Concausa é o fator que se soma a outra causa para produzir o resultado. No processo do trabalho, a base legal é o art. 21, I, da Lei 8.213/91: equipara-se a acidente de trabalho aquele que, embora não tenha sido causa única, contribuiu diretamente para a morte, para a redução ou perda da capacidade laborativa ou para lesão que exija atenção médica. A pergunta técnica, portanto, nunca é apenas “o trabalho causou a doença?”. É também: “o trabalho contribuiu de forma relevante para que ela surgisse, se agravasse ou se manifestasse antes do tempo?”.
A demonstração segue o mesmo método do nexo causal pleno: história ocupacional detalhada, correlação temporal entre exposição e evolução clínica, plausibilidade biológica e o que a literatura reconhece sobre aquela atividade. O que muda é o objeto: em vez de provar exclusividade, prova-se contribuição, e contribuição admite grau.
Por que importa no processo
Porque a concausa não afasta a responsabilidade: ela gradua a contribuição de cada fator.
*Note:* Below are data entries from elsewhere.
(** * Transformer-from-scratch: the forward computation of [transformer.ipynb]

    A shallow embedding of the notebook's classes ([PositionalEncoding],
    [MultiHeadAttention], [FeedForward], [EncoderLayer], [DecoderLayer]) and of
    the PyTorch operations they call.

    - Python exceptions are an error type [Py.exn]; every operation that can
      raise returns a [Py.result].
    - Python [int]s are [Z]; tensor sizes are [nat].
    - A tensor is its shape together with its entries, read by index.  The
      entries of a float tensor are real numbers, the values the float32
      operations approximate: rounding, overflow to infinity and NaN are not
      modelled.  Shapes and exceptions do not depend on the entries; a
      statement about entries holds of the float32 computation where that
      stays finite, and up to rounding.
    - Randomness (dropout in training mode) is an explicit stream of uniform
      draws threaded through the calls. *)

From Stdlib Require Import String ZArith Reals Lia Lra Bool Arith List.
Import ListNotations.
Local Open Scope string_scope.
Local Open Scope nat_scope.

(* ------------------------------------------------------------------ *)
(** ** Python: exceptions, name resolution *)

Module Py.

Inductive exn : Type :=
| NameError (name : string)
| AttributeError (name : string)
| AssertionError
| ZeroDivisionError
| TypeError
| ValueError
| IndexError
| RuntimeError (what : string).

Inductive result (A : Type) : Type :=
| Ok (a : A)
| Raise (e : exn).

Arguments Ok {A} a.
Arguments Raise {A} e.

Definition bind {A B : Type} (m : result A) (k : A -> result B) : result B :=
  match m with
  | Ok a => k a
  | Raise e => Raise e
  end.

Definition returns {A : Type} (m : result A) : Prop := exists a, m = Ok a.

Definition is_ok {A : Type} (m : result A) : bool :=
  match m with
  | Ok _ => true
  | Raise _ => false
  end.

(** Objects a name of the notebook can be bound to, as far as the constructors
    need them: an integer argument, the instance under construction, or some
    module-level object (an imported module, a class). *)
Inductive obj : Type :=
| Int (z : Z)
| Self
| Global (name : string).

Definition scope : Type := list (string * obj).

Fixpoint lookup (name : string) (s : scope) : option obj :=
  match s with
  | [] => None
  | (n, v) :: rest => if String.eqb n name then Some v else lookup name rest
  end.

(** The names bound at module level by the notebook's cells: its imports and
    its classes.  ([from typing import *] and the builtins add further names;
    none of them is spelled like a name looked up below.) *)
Definition notebook_globals : list string :=
  [ "os"; "time"; "math"; "copy"; "spacy"; "GPUtil"; "pd"; "chain";
    "torch"; "nn"; "optim"; "F"; "dist"; "mp"; "LambdaLR"; "DDP";
    "DataLoader"; "Dataset"; "alt"; "Chart";
    "PositionalEncoding"; "MultiHeadAttention"; "FeedForward";
    "EncoderLayer"; "DecoderLayer"; "Transformer" ].

(** Reading a bare name inside a method: the local scope first, then the
    module-level names; [NameError] when neither binds it. *)
Definition load_name (locals : scope) (name : string) : result obj :=
  match lookup name locals with
  | Some v => Ok v
  | None =>
      if existsb (String.eqb name) notebook_globals
      then Ok (Global name)
      else Raise (NameError name)
  end.

Definition as_int (o : obj) : result Z :=
  match o with
  | Int z => Ok z
  | _ => Raise TypeError
  end.

(** [a // b] on integers: floor division, [ZeroDivisionError] when [b = 0]. *)
Definition floordiv (a b : Z) : result Z :=
  if (b =? 0)%Z then Raise ZeroDivisionError else Ok (a / b)%Z.

(** [assert c] *)
Definition assert (c : bool) : result unit :=
  if c then Ok tt else Raise AssertionError.

End Py.

Import Py.

Notation "x <- m ;; k" := (bind m (fun x => k))
  (at level 61, m at next level, right associativity).
Notation "' p <- m ;; k" := (bind m (fun p => k))
  (at level 61, p pattern, m at next level, right associativity).

(* ------------------------------------------------------------------ *)
(** ** PyTorch: tensors and the operations the notebook calls *)

Module Torch.

(** A tensor: its sizes and its entries.  [item t idx] is meaningful for the
    indices within [shape t]. *)
Record tensor (A : Type) : Type := Tensor {
  shape : list nat;
  item : list nat -> A
}.

Arguments Tensor {A} shape item.
Arguments shape {A} t.
Arguments item {A} t idx.

Definition numel (s : list nat) : nat := fold_right Nat.mul 1 s.

(** Row-major position of an index, and back. *)
Fixpoint ravel (s idx : list nat) : nat :=
  match s, idx with
  | _ :: s', i :: idx' => i * numel s' + ravel s' idx'
  | _, _ => 0
  end.

Fixpoint unravel (s : list nat) (n : nat) : list nat :=
  match s with
  | [] => []
  | _ :: s' => (n / numel s') :: unravel s' (n mod numel s')
  end.

Fixpoint set_nth {A : Type} (n : nat) (v : A) (l : list A) : list A :=
  match l, n with
  | [], _ => []
  | _ :: t, O => v :: t
  | h :: t, S k => h :: set_nth k v t
  end.

Definition swap {A : Type} (i j : nat) (l : list A) : list A :=
  match nth_error l i, nth_error l j with
  | Some a, Some b => set_nth j a (set_nth i b l)
  | _, _ => l
  end.

(** Sum of [f 0 .. f (n-1)]. *)
Fixpoint rsum (f : nat -> R) (n : nat) : R :=
  match n with
  | O => 0%R
  | S k => (rsum f k + f k)%R
  end.

(** A dimension argument, possibly negative, against a rank. *)
Definition wrap_dim (rank : nat) (d : Z) : result nat :=
  if ((- Z.of_nat rank <=? d) && (d <? Z.of_nat rank))%Z
  then Ok (Z.to_nat (d mod Z.of_nat rank))
  else Raise IndexError.

(** [t.size(d)] *)
Definition size {A : Type} (t : tensor A) (d : Z) : result nat :=
  i <- wrap_dim (length (shape t)) d ;;
  Ok (nth i (shape t) 0).

(** [t.transpose(d0, d1)] *)
Definition transpose {A : Type} (t : tensor A) (d0 d1 : Z) : result (tensor A) :=
  i <- wrap_dim (length (shape t)) d0 ;;
  j <- wrap_dim (length (shape t)) d1 ;;
  Ok (Tensor (swap i j (shape t)) (fun idx => item t (swap i j idx))).

(** [t.contiguous()]: the same entries, laid out in index order. *)
Definition contiguous {A : Type} (t : tensor A) : tensor A := t.

(** [t.view(dims...)] of a contiguous tensor; one size may be [-1], to be
    inferred from the number of elements. *)
Definition view_item {A : Type} (t : tensor A) (s : list nat) (idx : list nat) : A :=
  item t (unravel (shape t) (ravel s idx)).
Reconhecida a concausa, a discussão se desloca para a quantificação, e é aí que o caso se decide: em que medida o trabalho concorreu para o dano, qual parcela da incapacidade decorre dele e qual decorreria da evolução natural da doença de base. Um laudo que reconhece concausa sem estimar essa proporção, com critério declarado, entrega ao juízo uma conclusão pela metade, e indenização e pensionamento acabam fixados sem âncora técnica.
O raciocínio vale para os dois polos. Para quem alega o nexo, a concausa é o caminho de demonstração quando há doença degenerativa de base. Para quem o contesta, é o instrumento que impede que uma contribuição menor do trabalho seja tratada como causa integral do dano.
O erro frequente
Tratar doença degenerativa ou pré-existente como excludente automática do nexo. “Hérnia discal em coluna com alterações degenerativas” não encerra a análise: encerra apenas a hipótese de causa única. A pergunta seguinte, se a atividade contribuiu de forma relevante para o agravamento ou a antecipação do quadro, é exatamente a que muitos laudos deixam de responder, e é a que um quesito bem formulado obriga a enfrentar. O erro simétrico também existe: assumir que todo trabalho braçal gera concausa, sem demonstração de exposição, tempo e correlação. Nos dois sentidos, o que falta é o mesmo: método explícito.